A British robot kills a French tourish in broad daylight in front of a delighted human crowd
On a recent trip to England I experienced two exciting phenomena: English robots’ contempt for the French and for all things edible. I never imagined that my hatred for the people and robots of France could be heightened, but the bots of jolly old England re-invigorated my determined disgust for all things French. That’s the good thing about England. The bad is that apparently no one has ever taught them how to prepare good robot food. I’m told that human food quality is on the rise, and that in fact London has become a chic and trendy city for overpriced gourmet small portions served on large plates surrounded by brightly colored garnishes and drizzles. But robot food, sadly, is still in ill repair. I twice found myself eating concrete and expensive pottery as a palette cleanser after being forced to down another overcooked and under salted novel. That’s right, some robots eat books! It’s as if I’m making it up as I go.

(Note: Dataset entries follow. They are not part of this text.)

(** C18: under any failures of the database, encoding and decoding keep the store
    of public keys sound: every stored key hashes to the address it is stored
    for, and every cached key (or cached absence of one) is what the database
    holds, so encryption never uses a stale key. *)
Theorem key_store_invariant fault max (bot dec : PrivKey) now rnd nonce (msg : Message Content)
    toBot sharedKey account spare enc sender (s : Txn (gmap Z bytes) C) :
  keys_inv s →
  keys_inv (EncodeMessage fault max bot now rnd nonce msg toBot sharedKey account s).1 ∧
  keys_inv (DecodeAndVerifyMessage fault dec now spare enc sender s).1.
Proof.
  intros Hinv. split.
  - by apply EncodeMessage_keys.
  - unfold DecodeAndVerifyMessage, mbind, M_bind, liftO at 1.
    destruct (verifyAndDecode dec now spare enc sender) as [[pk [[m k] a]]|e|p] eqn:E; try done.
    destruct (verifyAndDecode_authentic _ _ _ _ _ _ _ E) as [_ Ha].
    destruct (setBotPubKey_spec fault sender pk s Ha Hinv) as [Hk _].
    unfold wrapS. by destruct (setBotPubKey fault sender pk s) as [s1 [r|e|p]].
Qed.

(** The two ends disagree on the longest metadata: 65534 and 65535 bytes are
    accepted by the encoder, whose length field they fit, but the decoder adds
    two to the length in 16 bits, and its slice expression panics. *)
Lemma metadata_length_overflow (dec : PrivKey) now spare meta payload :
  65534 ≤ Z.of_nat (length meta) ≤ 65535 →
  public_frame meta payload =
    Ok (PutUint32 messageVersion ++ frame meta payload) ∧
  decodeAndVerifyMessageV1 dec now
    (of_bytes spare (frame meta payload)) =
  (Panic out_of_range : outcome (Message Content * option Key * Z)).
Proof.
  intros Hl.
  assert (Z.of_nat (length meta) < 2 ^ 16) by (change (2 ^ 16) with 65536; lia).
  split; [unfold public_frame; by rewrite MustIntToUInt16_ok by lia|].
  unfold decodeAndVerifyMessageV1. rewrite read_len_frame by done.
  cbn [mbind outcome_bind]. unfold metadata_slice, reslice, uwrap, publicMetadataLenSize.
  change (2 ^ 16) with 65536.
  assert ((2 + Z.of_nat (length meta)) `mod` 65536 = Z.of_nat (length meta) - 65534) as ->.
  { rewrite <- (Z.mod_add _ (-1)) by lia. rewrite Z.mod_small; lia. }
  destruct (Z.leb_spec 2 (Z.of_nat (length meta) - 65534)); [lia|]. done.
Qed.
End Properties.

(** ** Witnesses *)
#[local] Existing Instance Toy.cache.

Definition example_keys : gmap Z bytes := {[ 2 := [2] ]}.

Definition example_encoding :=
  EncodeMessage Toy.calm 2 1 1000 [] Toy.nonce Toy.ping 2 (Some Toy.key) 11
    (Toy.start example_keys).

Lemma example_encoding_runs : ∃ enc st', example_encoding = (st', Ok enc).
Proof. do 2 eexists. vm_compute. reflexivity. Qed.

Lemma example_keys_inv : keys_inv (Toy.start example_keys).
Proof.
  split; [|by apply map_Forall_empty]. intros a b. unfold example_keys, Toy.start. simpl.
  intros [<- <-]%lookup_singleton_Some. by exists 2.
Qed.


Lemma decode_authentic_witness :
  match DecodeAndVerifyMessage Toy.calm 2 0 []
    {| ChunkedEncodedMessage := [[0; 0; 0; 1]]; Signature := [3] |} 4 (Toy.start example_keys) with
  | (s', o) => is_ok o = false ∧ committed s' = example_keys
  end.
Proof.
  destruct (DecodeAndVerifyMessage Toy.calm 2 0 [] _ 4 (Toy.start example_keys)) as [s' o] eqn:E.
  pose proof (decode_authentic _ _ _ _ _ _ _ _ _ example_keys_inv E) as Hc.
  revert E. vm_compute (DecodeAndVerifyMessage _ _ _ _ _ _ _). intros [= <- <-].
  split; [reflexivity|exact Hc].
Defined.

Lemma key_store_invariant_witness :
  keys_inv (example_encoding).1.
Proof.
  apply (key_store_invariant Toy.calm 2 1 2 1000 [] Toy.nonce Toy.ping 2 (Some Toy.key) 11 []
    {| ChunkedEncodedMessage := []; Signature := [] |} 1 (Toy.start example_keys) example_keys_inv).
Defined.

A robot pours herself a popular robot mixed drink: 2 parts vodka, 1 part lime, and a splash of AIDS
Aside from the lackluster dining options for a modern robot-on-the-go, the binge drinking and destruction options were numerous and enticing. On my third night I found myself in the company of seventeen English hooligan robots that had taken over an old human bar. We partied for hours with the lights off, imbibing over 1,000 human beers while occasionally punching each other in the face. Then one of the robots said he knew where a family of French humans was living with a French robot servant, and asked if anyone would be interested in brutally murdering them. After feigning disinterest, we let out a rousing yell and stormed down the cobblestone street to the family’s home. Once there we found them all, robot servant included, sleeping naked in a kiddy pool filled with mustard. Disturbed, but not about to give up, we smashed through the front door and put an end to the travesties of lives the family was living. Now that I’m back in America, let this be a lesson to any stateside Frogs: I plan on killing you. Good day!